### [Your goal]
Produce all the records again exactly as they stand.

### [Records provided]
Lemma loop_frame lines (st st' : locals) (i : nat) :
  loop_inv vocab emb_dim init st →
  Forall (λ line, ¬ reaches vocab (word_of line) i) lines →
  loop py_float vocab emb_dim st lines = Ok st' →
  filtered_embeddings st' !! i = filtered_embeddings st !! i ∧
  done_flag st' !! i = done_flag st !! i.
Proof.
  revert st. induction lines as [|line lines IH]; intros st Hinv Hlines Hloop;
    simpl in Hloop.
  - by injection Hloop as <-.
  - apply Forall_cons in Hlines as [Hline Hlines].
    destruct (step py_float vocab emb_dim st line) as [st1|] eqn:Hstep; [|done].
    destruct (step_frame st st1 line i Hinv Hstep Hline) as [Hr Hf].
    assert (loop_inv vocab emb_dim init st1) as Hinv1.
    { destruct (step_inv st line Hinv) as [(Hr' & _)|(st2 & Hs & ? & _)]; congruence. }
    destruct (IH st1 Hinv1 Hlines Hloop) as [Hr' Hf']. split; congruence.
Qed.

(** a well-formed line gives its vector to the index it picks, unless it
    picked it by case folding and the index was matched before *)
Lemma step_target (st : locals) line v (i : nat) exact :
  loop_inv vocab emb_dim init st →
  mapM py_float (fields line) = Some v → Z.of_nat (length v) = emb_dim →
  target vocab (word_of line) = Some (i, exact) →
  exact = true ∨ done_flag st !! i = Some 0 →
  ∃ st', step py_float vocab emb_dim st line = Ok st' ∧
    filtered_embeddings st' !! i = Some v ∧ done_flag st' !! i = Some 1.
Proof.
  intros Hinv Hparse Hdim Htarget Hfree. unfold step. fold (word_of line).
  rewrite Hparse, bool_decide_eq_true_2 by done.
  set (st1 := mkLocals _ _ (Some v) _).
  assert (loop_inv vocab emb_dim init st1) as Hinv1 by (by destruct Hinv).
  destruct (match_word_target (word_of line) v st1 Hinv1 Hdim) as (st2 & -> & Ht).
  rewrite Htarget in Ht. destruct Ht as (? & Hrow & _).
  exists st2. split; [done|]. split; [by apply Hrow|done].
Qed.
End matcher_invariant.

Section matcher_results.
Import EmbeddingMatch EmbeddingTool.
Context {F : Type} (py_float : string → option F).
Variables (vocab : Vocab) (emb_dim : Z) (init : list (list F)).
Hypothesis Hwf : well_formed vocab.
Hypothesis Hinit : matrix_ok vocab emb_dim init.

(** the final variables of a pass that returned *)
Lemma match_embeddings_Ok lines emb c log :
  match_embeddings py_float vocab emb_dim init lines = Ok (emb, c, log) →
  ∃ st, loop py_float vocab emb_dim
          (mkLocals init (replicate (vocab_len vocab) 0) None []) lines = Ok st ∧
        loop_inv vocab emb_dim init st ∧ emb = filtered_embeddings st ∧
        count_match c = foldr Z.add 0 (done_flag st) ∧
        count_miss c = Z.of_nat (vocab_len vocab) - count_match c.
Proof.
  unfold match_embeddings. intros Hrun.
  destruct (loop _ _ _ _ lines) as [st|] eqn:Hloop; [|done].
  injection Hrun as <- <- _. exists st. split; [done|]. split; [|done].
  eapply loop_inv_result; [done| |done]. by apply initial_inv.
Qed.
End matcher_results.

(** X1. When the vocabulary indices are below [len(vocab)] and the initial
    matrix has [len(vocab)] rows of [emb_dim] numbers, the matrix that
    [match_embeddings] returns has the same shape. *)
Theorem match_embeddings_keeps_shape {F} (py_float : string → option F)
    vocab emb_dim init lines emb c log :
  EmbeddingTool.well_formed vocab → EmbeddingTool.matrix_ok vocab emb_dim init →
  EmbeddingMatch.match_embeddings py_float vocab emb_dim init lines
    = EmbeddingMatch.Ok (emb, c, log) →
  EmbeddingTool.matrix_ok vocab emb_dim emb.
Proof.
  intros Hwf Hinit Hrun.
  destruct (match_embeddings_Ok py_float vocab emb_dim init Hwf Hinit lines emb c log Hrun)
    as (st & _ & Hinv & -> & _).
  by destruct Hinv.
Qed.

(** X2. Under the same conditions the reported counts satisfy
    [0 <= match <= len(vocab)] and [miss = len(vocab) - match >= 0]. *)
Theorem match_embeddings_counts_in_range {F} (py_float : string → option F)
    vocab emb_dim init lines emb c log :
  EmbeddingTool.well_formed vocab → EmbeddingTool.matrix_ok vocab emb_dim init →
  EmbeddingMatch.match_embeddings py_float vocab emb_dim init lines
    = EmbeddingMatch.Ok (emb, c, log) →
  0 ≤ EmbeddingMatch.count_match c ≤ Z.of_nat (EmbeddingMatch.vocab_len vocab) ∧
  0 ≤ EmbeddingMatch.count_miss c ∧
  EmbeddingMatch.count_match c + EmbeddingMatch.count_miss c
    = Z.of_nat (EmbeddingMatch.vocab_len vocab).
Proof.
  intros Hwf Hinit Hrun.
  destruct (match_embeddings_Ok py_float vocab emb_dim init Hwf Hinit lines emb c log Hrun)
    as (st & _ & Hinv & _ & Hm & Hmiss).
  pose proof (flags_sum_bounds _ (EmbeddingTool.inv_flags _ _ _ _ Hinv)) as Hb.
  rewrite (EmbeddingTool.inv_flags_len _ _ _ _ Hinv) in Hb. lia.
Qed.

(** X3. A vocabulary index that no line of the file leads to (neither its
    word nor its lower- or upper-cased form is a key with that index)
    keeps its initial random vector. *)
Theorem match_embeddings_unreached_keeps_init {F} (py_float : string → option F)
    vocab emb_dim init lines emb c log (i : nat) :
  EmbeddingTool.well_formed vocab → EmbeddingTool.matrix_ok vocab emb_dim init →
  EmbeddingMatch.match_embeddings py_float vocab emb_dim init lines
    = EmbeddingMatch.Ok (emb, c, log) →
  Forall (λ line, ¬ EmbeddingTool.reaches vocab (EmbeddingTool.word_of line) i) lines →
  emb !! i = init !! i.
Proof.
  intros Hwf Hinit Hrun Hlines.
  destruct (match_embeddings_Ok py_float vocab emb_dim init Hwf Hinit lines emb c log Hrun)
    as (st & Hloop & _ & -> & _).
  by destruct (loop_frame py_float vocab emb_dim init Hwf lines _ st i
                 (initial_inv vocab emb_dim init Hinit) Hlines Hloop).
Qed.

(** X4. Under the same conditions no row or flag is ever indexed out of
    range: [match_embeddings] never raises [IndexError]. *)
Theorem match_embeddings_never_index_error {F} (py_float : string → option F)
    vocab emb_dim init lines :
  EmbeddingTool.well_formed vocab → EmbeddingTool.matrix_ok vocab emb_dim init →
  EmbeddingMatch.match_embeddings py_float vocab emb_dim init lines
    ≠ EmbeddingMatch.Raise EmbeddingMatch.IndexError.
Proof.
  intros Hwf Hinit. unfold EmbeddingMatch.match_embeddings.
  pose proof (loop_no_index_error py_float vocab emb_dim init Hwf lines _
                (initial_inv vocab emb_dim init Hinit)) as Hno.
  destruct (EmbeddingMatch.loop _ _ _ _ lines) as [st|e]; [done|].
  intros [= ->]. done.
Qed.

### [Exercise output]
Lemma loop_frame lines (st st' : locals) (i : nat) :
  loop_inv vocab emb_dim init st →
  Forall (λ line, ¬ reaches vocab (word_of line) i) lines →
  loop py_float vocab emb_dim st lines = Ok st' →
  filtered_embeddings st' !! i = filtered_embeddings st !! i ∧
  done_flag st' !! i = done_flag st !! i.
Proof.
  revert st. induction lines as [|line lines IH]; intros st Hinv Hlines Hloop;
    simpl in Hloop.
  - by injection Hloop as <-.
  - apply Forall_cons in Hlines as [Hline Hlines].
    destruct (step py_float vocab emb_dim st line) as [st1|] eqn:Hstep; [|done].
    destruct (step_frame st st1 line i Hinv Hstep Hline) as [Hr Hf].
    assert (loop_inv vocab emb_dim init st1) as Hinv1.
    { destruct (step_inv st line Hinv) as [(Hr' & _)|(st2 & Hs & ? & _)]; congruence. }
    destruct (IH st1 Hinv1 Hlines Hloop) as [Hr' Hf']. split; congruence.
Qed.

(** a well-formed line gives its vector to the index it picks, unless it
    picked it by case folding and the index was matched before *)
Lemma step_target (st : locals) line v (i : nat) exact :
  loop_inv vocab emb_dim init st →
  mapM py_float (fields line) = Some v → Z.of_nat (length v) = emb_dim →
  target vocab (word_of line) = Some (i, exact) →
  exact = true ∨ done_flag st !! i = Some 0 →
  ∃ st', step py_float vocab emb_dim st line = Ok st' ∧
    filtered_embeddings st' !! i = Some v ∧ done_flag st' !! i = Some 1.
Proof.
  intros Hinv Hparse Hdim Htarget Hfree. unfold step. fold (word_of line).
  rewrite Hparse, bool_decide_eq_true_2 by done.
  set (st1 := mkLocals _ _ (Some v) _).
  assert (loop_inv vocab emb_dim init st1) as Hinv1 by (by destruct Hinv).
  destruct (match_word_target (word_of line) v st1 Hinv1 Hdim) as (st2 & -> & Ht).
  rewrite Htarget in Ht. destruct Ht as (? & Hrow & _).
  exists st2. split; [done|]. split; [by apply Hrow|done].
Qed.
End matcher_invariant.

Section matcher_results.
Import EmbeddingMatch EmbeddingTool.
Context {F : Type} (py_float : string → option F).
Variables (vocab : Vocab) (emb_dim : Z) (init : list (list F)).
Hypothesis Hwf : well_formed vocab.
Hypothesis Hinit : matrix_ok vocab emb_dim init.

(** the final variables of a pass that returned *)
Lemma match_embeddings_Ok lines emb c log :
  match_embeddings py_float vocab emb_dim init lines = Ok (emb, c, log) →
  ∃ st, loop py_float vocab emb_dim
          (mkLocals init (replicate (vocab_len vocab) 0) None []) lines = Ok st ∧
        loop_inv vocab emb_dim init st ∧ emb = filtered_embeddings st ∧
        count_match c = foldr Z.add 0 (done_flag st) ∧
        count_miss c = Z.of_nat (vocab_len vocab) - count_match c.
Proof.
  unfold match_embeddings. intros Hrun.
  destruct (loop _ _ _ _ lines) as [st|] eqn:Hloop; [|done].
  injection Hrun as <- <- _. exists st. split; [done|]. split; [|done].
  eapply loop_inv_result; [done| |done]. by apply initial_inv.
Qed.
End matcher_results.

(** X1. When the vocabulary indices are below [len(vocab)] and the initial
    matrix has [len(vocab)] rows of [emb_dim] numbers, the matrix that
    [match_embeddings] returns has the same shape. *)
Theorem match_embeddings_keeps_shape {F} (py_float : string → option F)
    vocab emb_dim init lines emb c log :
  EmbeddingTool.well_formed vocab → EmbeddingTool.matrix_ok vocab emb_dim init →
  EmbeddingMatch.match_embeddings py_float vocab emb_dim init lines
    = EmbeddingMatch.Ok (emb, c, log) →
  EmbeddingTool.matrix_ok vocab emb_dim emb.
Proof.
  intros Hwf Hinit Hrun.
  destruct (match_embeddings_Ok py_float vocab emb_dim init Hwf Hinit lines emb c log Hrun)
    as (st & _ & Hinv & -> & _).
  by destruct Hinv.
Qed.

(** X2. Under the same conditions the reported counts satisfy
    [0 <= match <= len(vocab)] and [miss = len(vocab) - match >= 0]. *)
Theorem match_embeddings_counts_in_range {F} (py_float : string → option F)
    vocab emb_dim init lines emb c log :
  EmbeddingTool.well_formed vocab → EmbeddingTool.matrix_ok vocab emb_dim init →
  EmbeddingMatch.match_embeddings py_float vocab emb_dim init lines
    = EmbeddingMatch.Ok (emb, c, log) →
  0 ≤ EmbeddingMatch.count_match c ≤ Z.of_nat (EmbeddingMatch.vocab_len vocab) ∧
  0 ≤ EmbeddingMatch.count_miss c ∧
  EmbeddingMatch.count_match c + EmbeddingMatch.count_miss c
    = Z.of_nat (EmbeddingMatch.vocab_len vocab).
Proof.
  intros Hwf Hinit Hrun.
  destruct (match_embeddings_Ok py_float vocab emb_dim init Hwf Hinit lines emb c log Hrun)
    as (st & _ & Hinv & _ & Hm & Hmiss).
  pose proof (flags_sum_bounds _ (EmbeddingTool.inv_flags _ _ _ _ Hinv)) as Hb.
  rewrite (EmbeddingTool.inv_flags_len _ _ _ _ Hinv) in Hb. lia.
Qed.

(** X3. A vocabulary index that no line of the file leads to (neither its
    word nor its lower- or upper-cased form is a key with that index)
    keeps its initial random vector. *)
Theorem match_embeddings_unreached_keeps_init {F} (py_float : string → option F)
    vocab emb_dim init lines emb c log (i : nat) :
  EmbeddingTool.well_formed vocab → EmbeddingTool.matrix_ok vocab emb_dim init →
  EmbeddingMatch.match_embeddings py_float vocab emb_dim init lines
    = EmbeddingMatch.Ok (emb, c, log) →
  Forall (λ line, ¬ EmbeddingTool.reaches vocab (EmbeddingTool.word_of line) i) lines →
  emb !! i = init !! i.
Proof.
  intros Hwf Hinit Hrun Hlines.
  destruct (match_embeddings_Ok py_float vocab emb_dim init Hwf Hinit lines emb c log Hrun)
    as (st & Hloop & _ & -> & _).
  by destruct (loop_frame py_float vocab emb_dim init Hwf lines _ st i
                 (initial_inv vocab emb_dim init Hinit) Hlines Hloop).
Qed.

(** X4. Under the same conditions no row or flag is ever indexed out of
    range: [match_embeddings] never raises [IndexError]. *)
Theorem match_embeddings_never_index_error {F} (py_float : string → option F)
    vocab emb_dim init lines :
  EmbeddingTool.well_formed vocab → EmbeddingTool.matrix_ok vocab emb_dim init →
  EmbeddingMatch.match_embeddings py_float vocab emb_dim init lines
    ≠ EmbeddingMatch.Raise EmbeddingMatch.IndexError.
Proof.
  intros Hwf Hinit. unfold EmbeddingMatch.match_embeddings.
  pose proof (loop_no_index_error py_float vocab emb_dim init Hwf lines _
                (initial_inv vocab emb_dim init Hinit)) as Hno.
  destruct (EmbeddingMatch.loop _ _ _ _ lines) as [st|e]; [done|].
  intros [= ->]. done.
Qed.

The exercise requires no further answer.